- [Collected data]
● ● ● ● ●
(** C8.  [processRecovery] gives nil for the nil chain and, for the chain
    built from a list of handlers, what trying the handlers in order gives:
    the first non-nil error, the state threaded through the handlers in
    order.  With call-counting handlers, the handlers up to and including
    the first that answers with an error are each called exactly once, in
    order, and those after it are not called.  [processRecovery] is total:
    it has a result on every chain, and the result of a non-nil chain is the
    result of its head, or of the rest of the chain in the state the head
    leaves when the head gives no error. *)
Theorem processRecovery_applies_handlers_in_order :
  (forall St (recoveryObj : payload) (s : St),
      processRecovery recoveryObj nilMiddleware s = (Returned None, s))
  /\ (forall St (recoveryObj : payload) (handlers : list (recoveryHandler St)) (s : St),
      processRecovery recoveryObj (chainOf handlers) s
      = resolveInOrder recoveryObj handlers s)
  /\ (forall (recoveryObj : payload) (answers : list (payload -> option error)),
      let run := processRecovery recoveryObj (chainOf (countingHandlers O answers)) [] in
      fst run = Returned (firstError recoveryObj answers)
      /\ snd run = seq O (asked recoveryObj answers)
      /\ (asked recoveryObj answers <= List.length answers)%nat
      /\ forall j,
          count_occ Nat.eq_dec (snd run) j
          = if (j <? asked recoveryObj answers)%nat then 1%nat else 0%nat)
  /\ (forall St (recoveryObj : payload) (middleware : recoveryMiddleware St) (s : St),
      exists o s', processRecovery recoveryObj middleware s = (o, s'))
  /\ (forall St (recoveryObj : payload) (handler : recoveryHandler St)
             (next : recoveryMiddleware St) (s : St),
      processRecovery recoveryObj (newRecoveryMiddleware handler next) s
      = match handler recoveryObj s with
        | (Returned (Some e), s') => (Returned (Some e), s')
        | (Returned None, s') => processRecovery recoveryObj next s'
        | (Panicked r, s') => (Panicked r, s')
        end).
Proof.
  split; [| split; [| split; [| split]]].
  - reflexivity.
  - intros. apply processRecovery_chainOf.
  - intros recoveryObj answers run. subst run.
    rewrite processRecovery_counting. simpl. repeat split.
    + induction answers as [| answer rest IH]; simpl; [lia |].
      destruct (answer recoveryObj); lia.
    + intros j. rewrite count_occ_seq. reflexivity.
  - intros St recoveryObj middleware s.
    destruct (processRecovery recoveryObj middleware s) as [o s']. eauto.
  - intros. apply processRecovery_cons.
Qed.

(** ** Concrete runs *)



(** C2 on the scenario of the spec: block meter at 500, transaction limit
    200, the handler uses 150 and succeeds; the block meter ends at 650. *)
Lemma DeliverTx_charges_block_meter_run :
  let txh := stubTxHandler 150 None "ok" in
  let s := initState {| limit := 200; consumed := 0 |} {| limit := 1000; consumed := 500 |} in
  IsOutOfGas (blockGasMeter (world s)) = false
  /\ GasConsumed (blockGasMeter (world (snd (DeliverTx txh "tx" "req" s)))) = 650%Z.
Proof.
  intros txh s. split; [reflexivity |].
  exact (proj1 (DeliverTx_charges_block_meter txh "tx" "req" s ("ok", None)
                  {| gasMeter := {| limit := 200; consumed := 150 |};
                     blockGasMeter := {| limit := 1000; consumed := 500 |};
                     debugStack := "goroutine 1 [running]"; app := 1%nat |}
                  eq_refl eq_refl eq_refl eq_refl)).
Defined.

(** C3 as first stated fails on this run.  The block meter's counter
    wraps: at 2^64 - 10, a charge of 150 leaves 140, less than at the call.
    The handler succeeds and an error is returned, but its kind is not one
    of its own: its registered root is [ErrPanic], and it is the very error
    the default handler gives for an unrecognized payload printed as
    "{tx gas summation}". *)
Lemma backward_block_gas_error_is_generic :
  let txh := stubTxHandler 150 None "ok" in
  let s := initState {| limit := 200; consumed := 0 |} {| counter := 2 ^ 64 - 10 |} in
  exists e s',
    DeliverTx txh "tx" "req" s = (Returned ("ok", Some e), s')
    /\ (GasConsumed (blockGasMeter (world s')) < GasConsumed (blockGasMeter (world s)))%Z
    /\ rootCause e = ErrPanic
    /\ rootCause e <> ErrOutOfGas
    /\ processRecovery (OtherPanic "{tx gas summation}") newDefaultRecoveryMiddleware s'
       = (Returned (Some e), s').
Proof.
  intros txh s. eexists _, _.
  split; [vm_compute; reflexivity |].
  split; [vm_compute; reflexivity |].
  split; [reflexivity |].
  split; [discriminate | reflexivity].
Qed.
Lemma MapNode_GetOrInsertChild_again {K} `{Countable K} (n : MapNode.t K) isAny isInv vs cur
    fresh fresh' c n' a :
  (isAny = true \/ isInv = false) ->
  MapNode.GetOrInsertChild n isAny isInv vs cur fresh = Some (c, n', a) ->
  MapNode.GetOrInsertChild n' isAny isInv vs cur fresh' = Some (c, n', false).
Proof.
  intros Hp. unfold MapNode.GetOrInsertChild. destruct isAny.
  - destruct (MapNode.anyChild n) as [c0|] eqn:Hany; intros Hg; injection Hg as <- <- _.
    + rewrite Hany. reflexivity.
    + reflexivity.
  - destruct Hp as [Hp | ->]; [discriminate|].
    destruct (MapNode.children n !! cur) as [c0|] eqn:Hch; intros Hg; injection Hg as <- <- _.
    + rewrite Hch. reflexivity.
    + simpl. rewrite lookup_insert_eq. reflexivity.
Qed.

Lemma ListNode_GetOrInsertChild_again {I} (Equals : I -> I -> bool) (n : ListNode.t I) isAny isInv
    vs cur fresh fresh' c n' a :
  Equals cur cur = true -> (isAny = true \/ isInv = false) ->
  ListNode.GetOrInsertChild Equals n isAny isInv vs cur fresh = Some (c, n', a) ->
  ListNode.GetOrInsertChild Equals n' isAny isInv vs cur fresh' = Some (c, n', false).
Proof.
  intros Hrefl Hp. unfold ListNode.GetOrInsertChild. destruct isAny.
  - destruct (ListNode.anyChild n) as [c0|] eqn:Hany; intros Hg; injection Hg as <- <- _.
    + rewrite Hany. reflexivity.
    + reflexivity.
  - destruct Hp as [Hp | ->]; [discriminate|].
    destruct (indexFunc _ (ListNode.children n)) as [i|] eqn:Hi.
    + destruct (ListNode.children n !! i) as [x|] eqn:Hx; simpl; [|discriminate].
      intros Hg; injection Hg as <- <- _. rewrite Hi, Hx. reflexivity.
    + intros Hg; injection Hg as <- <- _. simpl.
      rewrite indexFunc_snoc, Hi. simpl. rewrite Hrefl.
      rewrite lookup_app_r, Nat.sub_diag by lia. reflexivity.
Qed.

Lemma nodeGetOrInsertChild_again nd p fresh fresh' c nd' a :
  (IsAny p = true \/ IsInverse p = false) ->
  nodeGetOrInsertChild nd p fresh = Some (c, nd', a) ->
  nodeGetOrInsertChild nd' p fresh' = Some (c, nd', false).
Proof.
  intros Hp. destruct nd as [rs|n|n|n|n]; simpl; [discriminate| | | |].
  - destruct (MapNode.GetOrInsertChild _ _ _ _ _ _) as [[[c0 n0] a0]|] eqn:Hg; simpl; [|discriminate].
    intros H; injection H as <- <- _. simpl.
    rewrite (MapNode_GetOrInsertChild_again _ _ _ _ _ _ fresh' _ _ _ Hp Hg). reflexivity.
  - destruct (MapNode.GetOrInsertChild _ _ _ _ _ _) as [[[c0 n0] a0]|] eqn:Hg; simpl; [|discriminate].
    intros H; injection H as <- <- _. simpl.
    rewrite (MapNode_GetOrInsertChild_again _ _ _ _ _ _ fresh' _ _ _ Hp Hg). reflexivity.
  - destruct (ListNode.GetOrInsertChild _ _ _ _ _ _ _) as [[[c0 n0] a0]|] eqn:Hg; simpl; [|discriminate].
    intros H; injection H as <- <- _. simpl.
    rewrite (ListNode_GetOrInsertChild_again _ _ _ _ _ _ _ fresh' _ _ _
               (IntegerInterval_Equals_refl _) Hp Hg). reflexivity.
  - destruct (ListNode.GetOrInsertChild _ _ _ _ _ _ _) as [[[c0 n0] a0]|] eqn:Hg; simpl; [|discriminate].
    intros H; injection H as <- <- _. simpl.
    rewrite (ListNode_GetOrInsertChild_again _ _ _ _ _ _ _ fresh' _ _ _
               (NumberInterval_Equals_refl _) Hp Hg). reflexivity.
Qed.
● ● ● ● ●
- [ACTIVITY] Lines to set down from above: the line with "to and including", the line with "order, and those", and every line between, each exactly as written.

- [TASK ANSWER]
    order.  With call-counting handlers, the handlers up to and including
    the first that answers with an error are each called exactly once, in
    order, and those after it are not called.  [processRecovery] is total:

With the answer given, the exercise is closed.